Friday, December 12, 2008

Harkin proposes $10,000 rebates for American cars

From Harkin's office:

Harkin, DURBIN push MEASURE That Would Spur Demand for American Cars


Legislation would provide buyers with a trade-in a $10,000 credit towards purchase of a new car

WASHINGTON, D.C. – Senators Tom Harkin (D-IA) and Dick Durbin (D-IL) introduced a bill today that would help American automakers sell their cars to individuals and families with lower incomes and take older, less fuel-efficient cars off the road. The Sell Fuel Efficient Cars Act would provide a rebate of $10,000 to buyers who trade in a car more than ten years old for a new American car.

“A critical component is missing from the bridge loans for the Big Three automakers – reasons for Americans to buy American cars. This bill is designed to create demand for cars, help preserve jobs, and create profits for the car companies,” said Harkin. “It will also jump-start the nationwide transition to more fuel efficient vehicles and take polluting older cars off the road. If we can help the auto companies put their future back on track, we can certainly also help regular folks buy a more fuel efficient vehicle. ”

"Anyone who filled up their tank when gas prices were hovering around $4 a barrel knows that we must make the transition to more fuel efficient vehicles," said Durbin. "This bill helps consumers by offering them a good deal on an American-made car, it helps the American automakers by creating a demand for their products and we all benefit from having more fuel efficient cars on the road."

Eligibility for the rebate would be limited to families with an adjusted gross income below $40,000 on their prior year’s income tax return, or individuals with an adjusted gross income below $25,000. There would be a one car limit per individual or family and the program would expire in 2009.

Those who are eligible would be required to trade in a car that is over 10 years old and still operational.
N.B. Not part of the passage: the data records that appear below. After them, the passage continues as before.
(** X12. The button of a voice in the keyboard carries [pick:] followed by
    the string of the voice's id, and pressing it stores that string for
    the user, colons in it included. *)
Theorem pick_button_selects_its_voice
  (voice : Voice) (button : InlineKeyboardButton)
  (q : CallbackQuery) (b : Bot) :
  In button (pick_row py_str voice) ->
  data q = Some (callback_data button) ->
  tg (calls b) Answer = true ->
  text button = py_or (name voice) (id voice) /\
  state_get (users (snd (on_callback cfg net tg py_str py_int q b)))
    (from_user q)
  = Some (py_str (id voice)).
Proof.
  intros [<- | []] Hdata Hans. simpl in Hdata |- *.
  split; [reflexivity |].
  rewrite (on_callback_pick_run cfg net tg py_str py_int q b _ Hdata Hans).
  simpl. apply state_get_set_same.
Qed.

(** X13. After a press of [pick:<v>] by a user, a text of that user that
    passes the checks is sent to the provider for the voice v, or for the
    default voice when v is empty; the text of a user with no entry goes
    to the default voice. *)
Theorem picked_voice_is_used
  (q : CallbackQuery) (b : Bot) (v text : string) (update : Update) :
  data q = Some ("pick:" ++ v)%string ->
  tg (calls b) Answer = true ->
  message update = Some text ->
  valid_text text ->
  let b1 := snd (on_callback cfg net tg py_str py_int q b) in
  let default := default_voice_id (base cfg) in
  let request_for (voice_id : string) :=
    Sent (tts_request (base cfg) text voice_id (audio_format cfg)) in
  (effective_user update = Some (from_user q) ->
   exists rest,
     trace (world (snd (on_text cfg net tg update b1)))
     = trace (world b)
       ++ request_for (if String.eqb v "" then default else v) :: rest) /\
  (forall u, effective_user update = Some u ->
             u <> from_user q -> ~ In u (state_keys (users b)) ->
             exists rest,
               trace (world (snd (on_text cfg net tg update b1)))
               = trace (world b) ++ request_for default :: rest).
Proof.
  intros Hdata Hans Hmsg Hvalid b1 default request_for.
  assert (Hb1 : users b1 = state_set (users b) (from_user q) v
                /\ world b1 = world b).
  { subst b1.
    rewrite (on_callback_pick_run cfg net tg py_str py_int q b v Hdata Hans).
    split; reflexivity. }
  destruct Hb1 as [Husers Hworld].
  destruct (on_text_requests cfg net tg update text b1 Hmsg Hvalid)
    as (n & [Hn _] & Htrace & _).
  cbv zeta in Htrace. rewrite Hworld, Husers in Htrace.
  split.
  - intros Huser. rewrite Huser in Htrace.
    destruct (resolve_after_store (users b) (from_user q) v default)
      as (Hsame & _ & _).
    fold default in Htrace. rewrite Hsame in Htrace.
    destruct (run_events_first
                (tts_request (base cfg) text
                   (if String.eqb v "" then default else v)
                   (audio_format cfg)) n Hn) as [rest Hr].
    exists rest. rewrite Htrace, Hr. reflexivity.
  - intros u Huser Hne Hnew. rewrite Huser in Htrace.
    destruct (resolve_after_store (users b) (from_user q) v default)
      as (_ & Hother & Hnone).
    fold default in Htrace.
    rewrite (Hother u Hne), (Hnone u Hnew) in Htrace.
    destruct (run_events_first
                (tts_request (base cfg) text default (audio_format cfg))
                n Hn) as [rest Hr].
    exists rest. rewrite Htrace, Hr. reflexivity.
Qed.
The rebate must be used to purchase a new, fuel-efficient GM, Ford or Chrysler car assembled in the United States.

The car must have an average fuel economy above 25 miles per gallon measured under the stricter five cycle EPA standard, and more than five miles per gallon better than the trade-in.

Nearly 17 percent of automobiles made by the Big Three would qualify for this standard. But, that percentage could significantly rise if smaller engines were chosen for some models and people chose more fuel efficient vehicles.

1 comment:

joey said...

wealth redistribution, price fixing, subsidies, arbitrary beneficiaries, sounds like a winner!!!

Let's look at the wealth redistribution: $10,000/car has to come from somewhere: taxpayers. Considering our significant deficit, the money would be borrowed or printed, causing inflation. The inflation tax robs every american, including the beneficiaries of the subsidy; it taxes every single dollar they own! This policy robs every single American of purchasing power.

Assuming the government would fix prices so that automakers wouldn't increase their prices, this form of subsidy punishes other industries. Artificial demand circumvents the power of the market to support the best products. Money that would otherwise maybe have gone towards a new computer or a nice microwave now is redirected to the auto industry, effectively damaging healthy companies. (Government fixing of prices is itself also extremely inefficient.)

Within the auto industry, companies that have an inferior product have demand artificially raised to the detriment of competitors with otherwise more desirable products.

I won't even get into the government's desire to releverage a bankrupt american populace...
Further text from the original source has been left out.